Merriam-Webster (Frank Merrick's favorite dictionary) defines a loophole as "a small opening through which small arms may be fired."


In this article, we discuss some famous loopholes from science, math, and engineering history.

Accidental authoritarianism
In 1947, while preparing his application for US citizenship, famous Austrian mathematician Kurt Gödel claimed to have found a deeply unnerving logical contradiction within the US Constitution. The loophole "might transform our existing constitutional democracy (in which political power is divided among different branches of government) into a legalistic or military dictatorship."  Gödel's discovery remains "one of the great unsolved problems of constitutional law."

Equivalence creep
In the US, the sale of medical devices is regulated by the Food and Drug Administration. The approval process for some moderate-risk devices (Class II of three risk classes) involves making a comparison to already-approved devices.
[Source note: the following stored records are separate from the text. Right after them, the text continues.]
(** From the suffix [E' ++ R'] of the snapshot the loop stores the items of
    [E'] and then, after another seek, those of [E], all with the key slice
    of array [g]. *)
Lemma gc_collect_settled g fuel E R E' R' mem it gcnt cnt arr :
  Forall index_head E -> Forall later_head R -> Forall index_head E' -> Forall later_head R' ->
  E <> [] -> settled g mem it -> di_rest it = E' ++ R' ->
  cnt - Z.of_nat gcnt <= #E' + #E -> (gcnt + fuel <= length arr)%nat ->
  let k := Nat.min fuel (Z.to_nat (cnt - Z.of_nat gcnt)) in
  exists mem' pos arr',
    gc_collect growcap fuel (E ++ R) mem it (di_Key it) (Z.of_nat gcnt) cnt arr
    = Some (mem', pos, Z.of_nat (gcnt + k), arr') /\ length arr' = length arr /\
    (exists a, mem' !! g = Some a /\ (klen <= length a)%nat) /\
    (forall i, (i < gcnt)%nat -> arr' !! i = arr !! i) /\
    (forall j p, (j < k)%nat -> (E' ++ E) !! j = Some p -> arr' !! (gcnt + j)%nat = Some (Some (item_of g p))).
Proof using Hgrow.
  intros HE HR. revert E' R' mem it gcnt arr.
  induction fuel as [|f IH]; intros E' R' mem it gcnt arr HE' HR' Hne Hset Hrest Hcnt Harr k.
  { exists mem, (di_Key it), arr. subst k. rewrite Nat.min_0_l, Nat.add_0_r. split_and!; [done|done|apply Hset|done|lia]. }
  destruct (Z.ltb_spec (Z.of_nat gcnt) cnt) as [Hlt|Hge].
  2:{ exists mem, (di_Key it), arr. subst k. cbn [gc_collect]. destruct (Z.ltb_spec (Z.of_nat gcnt) cnt); [lia|].
      replace (Nat.min _ _) with 0%nat by lia. rewrite Nat.add_0_r. split_and!; [done|done|apply Hset|done|lia]. }
  (* the iterator is on an index pair *)
  assert (Hgo : forall p E2 R2 mem it, index_head p -> Forall index_head E2 -> Forall later_head R2 ->
    settled g mem it -> di_rest it = p :: E2 ++ R2 -> cnt - Z.of_nat gcnt <= 1 + #E2 + #E ->
    exists mem' pos arr',
      gc_collect growcap (S f) (E ++ R) mem it (di_Key it) (Z.of_nat gcnt) cnt arr
      = Some (mem', pos, Z.of_nat (gcnt + k), arr') /\ length arr' = length arr /\
      (exists a, mem' !! g = Some a /\ (klen <= length a)%nat) /\
      (forall i, (i < gcnt)%nat -> arr' !! i = arr !! i) /\
      (forall j q, (j < k)%nat -> (p :: E2 ++ E) !! j = Some q ->
                   arr' !! (gcnt + j)%nat = Some (Some (item_of g q)))).
  { clear mem it Hset Hrest. intros p E2 R2 mem it Hp HE2 HR2 Hset Hrest Hc. cbn [gc_collect].
    destruct (Z.ltb_spec (Z.of_nat gcnt) cnt); [|lia].
    rewrite (outside_index_head g mem it p (E2 ++ R2)) by done. cbn [mbind option_bind].
    rewrite (outside_index_head g mem it p (E2 ++ R2)) by done. cbn [mbind option_bind].
    unfold di_Key at 1. rewrite Hrest. destruct (se_key _ _ _ Hset _ _ Hrest) as [Hkey _].
    rewrite Hkey. destruct p as [key v]. destruct (di_Next growcap mem it) as [mem2 it2] eqn:Hnext.
    unfold di_Next in Hnext. rewrite Hrest in Hnext. cbn [tail] in Hnext.
    apply (di_move_settled g) in Hnext as [Hset2 Hrest2]; [|done|by apply heads_fit].
    assert (Hlen : length key = klen) by (destruct Hp as (t & Ht & Hl); cbn in Ht; subst key; cbn; unfold klen; lia).
    cbn [fst]. rewrite Hlen. fold (item_of g (key, v)).
    destruct (IH E2 R2 mem2 it2 (S gcnt) (<[Z.to_nat (Z.of_nat gcnt) := Some (item_of g (key, v))]> arr))
      as (mem' & pos & arr' & Hrun & Hl & Hmem & Hlow & Hitems); try done; try (rewrite ?length_insert; lia).
    exists mem', pos, arr'. rewrite Nat2Z.id in *. rewrite length_insert in Hl.
    replace (Z.of_nat gcnt + 1) with (Z.of_nat (S gcnt)) by lia. split_and!; try done.
    - unfold item_of in Hrun. cbn [snd] in Hrun. rewrite Hrun. do 3 f_equal. subst k. lia.
    - intros i Hi. rewrite Hlow, list_lookup_insert_ne by lia. done.
    - intros [|j] q Hj Hq; simpl in Hq.
      + injection Hq as <-. rewrite Nat.add_0_r, Hlow by lia. apply list_lookup_insert_eq. lia.
      + rewrite <- Nat.add_succ_comm. apply Hitems; [subst k; lia|done]. }
  destruct E' as [|p E2].
  - destruct E as [|p E2]; [done|]. inversion_clear HE as [|?? Hp HE2].
    destruct (di_Seek growcap mem ((p :: E2) ++ R) it gcStartPos) as [mem2 it2] eqn:Hseek.
    pose proof Hseek as Hs2. unfold di_Seek in Hs2. rewrite seek_start in Hs2 by (done || by constructor).
    apply (di_move_settled g) in Hs2 as [Hset2 Hrest2]; [|done|apply heads_fit; [by constructor|done]].
    rewrite (gc_collect_restart _ _ _ _ _ _ _ _ mem2 it2); [|done| |done|].
    + destruct (Hgo p E2 R mem2 it2) as (mem' & pos & arr' & Hrun & Hl & Hmem & Hlow & Hit); try done.
      { rewrite (@zlen_nil (bytes * bytes)), zlen_cons in Hcnt. rewrite zlen_cons. zlia. }
      exists mem', pos, arr'. split_and!; try done.
      intros j q Hj Hq. apply Hit; [done|]. rewrite app_comm_cons. by apply lookup_app_l_Some.
    + eapply outside_later; [done|]. by rewrite Hrest.
    + eapply outside_index_head; done.
  - inversion_clear HE' as [|?? Hp HE2]. apply (Hgo p E2 R'); try done. rewrite zlen_cons in Hcnt. lia.
Qed.

(** The same from the first seek. *)
Lemma gc_collect_run fuel E R n mem it0 mem1 it1 cnt arr :
  Forall index_head E -> Forall later_head R -> E <> [] -> di_key it0 = None ->
  di_move growcap mem it0 (drop n (E ++ R)) = (mem1, it1) ->
  cnt <= #E -> 0 < cnt -> (0 < fuel <= length arr)%nat ->
  let k := Nat.min fuel (Z.to_nat cnt) in
  exists mem' pos arr' g,
    gc_collect growcap fuel (E ++ R) mem1 it1 (di_Key it1) 0 cnt arr
    = Some (mem', pos, Z.of_nat k, arr') /\ length arr' = length arr /\
    (exists a, mem' !! g = Some a /\ (klen <= length a)%nat) /\
    (forall j p, (j < k)%nat -> (drop n E ++ E) !! j = Some p -> arr' !! j = Some (Some (item_of g p))).
Proof using Hgrow.
  intros HE HR Hne Hnone Hmove Hcnt Hpos Hfuel k. rewrite drop_app in Hmove.
  assert (HE' : Forall index_head (drop n E)) by (by apply Forall_drop).
  assert (HR' : Forall later_head (drop (n - length E) R)) by (by apply Forall_drop).
  set (E' := drop n E) in *. set (R' := drop _ R) in *. clearbody E' R'.
  assert (Hfin : forall g mem it, settled g mem it -> forall R'', di_rest it = E' ++ R'' -> Forall later_head R'' ->
    exists mem' pos arr' g, gc_collect growcap fuel (E ++ R) mem it (di_Key it) 0 cnt arr
    = Some (mem', pos, Z.of_nat k, arr') /\ length arr' = length arr /\
    (exists a, mem' !! g = Some a /\ (klen <= length a)%nat) /\
    (forall j p, (j < k)%nat -> (E' ++ E) !! j = Some p -> arr' !! j = Some (Some (item_of g p)))).
  { intros g m it Hset R'' Hr HR''.
    destruct (gc_collect_settled g fuel E R E' R'' m it 0 cnt arr) as (m' & pos & arr' & Hrun & Hl & Hm & _ & Hit);
      try done; try lia. { zlia. }
    exists m', pos, arr', g. rewrite Z.sub_0_r in *. done. }
  destruct E' as [|[key v] E2].
  - destruct fuel as [|f]; [lia|]. destruct E as [|[key v] E2]; [done|].
    destruct (di_Seek growcap mem1 (((key, v) :: E2) ++ R) it1 gcStartPos) as [mem2 it2] eqn:Hseek.
    pose proof Hseek as Hs2. unfold di_Seek in Hs2. rewrite seek_start in Hs2 by done. cbn [app] in Hmove, Hs2.
    inversion HE as [|?? Hp HE2]; subst.
    assert (Hb : match di_key it1 with Some b => (ks_arr b < length mem1)%nat | None => True end).
    { destruct R' as [|[k2 v2] R2]; cbn in Hmove; [by injection Hmove as <- <-; cbn; rewrite Hnone|].
      destruct (key_append growcap mem (di_key it0) k2) as [m2 sl] eqn:Happ. injection Hmove as <- <-. cbn.
      destruct (key_append_deref _ _ _ _ _ Happ) as (_ & _ & a & Ha & _); [by rewrite Hnone|].
      by eapply lookup_lt_Some. }
    destruct (di_move_index _ _ _ _ _ _ _ Hb Hp Hs2) as (Hrest2 & g & Hset2).
    rewrite (gc_collect_restart _ _ _ _ _ _ _ _ mem2 it2); [|done| |done|by eapply outside_index_head].
    + destruct (gc_collect_settled g (S f) ((key, v) :: E2) R ((key, v) :: E2) R mem2 it2 0 cnt arr)
        as (m' & pos & arr' & Hrun & Hl & Hm & _ & Hit); try done; try lia.
      exists m', pos, arr', g. rewrite Z.sub_0_r in *. split_and!; try done.
      intros j p Hj Hp'. apply Hit; [done|]. by apply lookup_app_l_Some.
    + destruct R' as [|[k2 v2] R2]; cbn in Hmove; [by injection Hmove as <- <-|].
      destruct (key_append growcap mem (di_key it0) k2) as [m2 sl] eqn:Happ. injection Hmove as <- <-.
      destruct (key_append_deref _ _ _ _ _ Happ) as (_ & Hd & _); [by rewrite Hnone|].
      inversion_clear HR' as [|?? (b & t & Hk2 & Hb2 & _) _]. cbn in Hk2.
      unfold di_Key, outside_index. cbn. rewrite Hd, Hk2. unfold kpIndex. by destruct (Z.eqb_spec b 0); [lia|].
  - inversion HE' as [|?? Hp HE2]; subst.
    destruct (di_move_index mem it0 key v (E2 ++ R') mem1 it1) as (Hrest1 & g & Hset1);
      [by rewrite Hnone|done|done|].
    eapply Hfin; [done| |done]. by rewrite Hrest1.
Qed.
End Buffer.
If a manufacturer can claim "substantial equivalence" between the new device and existing devices, then the requirement for expensive and time-intensive clinical studies can be waived. "This practice has been labeled 'piggybacking' or, alternatively, 'equivalence creep,'" resulting in a long chain of devices that are linked by claims of equivalence. In 2017, researchers found that of 61 transvaginal mesh devices making up "a ‘family tree’ of device equivalence," clinical trials had been conducted on only two original devices-- early examples which were materially different than their modern versions.

The new vs used dodge
Since the 1990 passing of the landmark Americans with Disabilities Act ("ADA"), much of the designed environment in the US has become far more accessible for people with disabilities.  However, taxis have remained pretty much the same. For disability rights advocates the explanation is a "gaping loophole" in ADA provisions: as long as the cab companies continue to buy used vans, they don't have to implement the expensive accessibility measures that would be required if the vans were purchased new. Whether you "call it poor draftsmanship or a genuinely unforeseeable consequence," the result is that "only a very small percentage of taxis nationwide are accessible."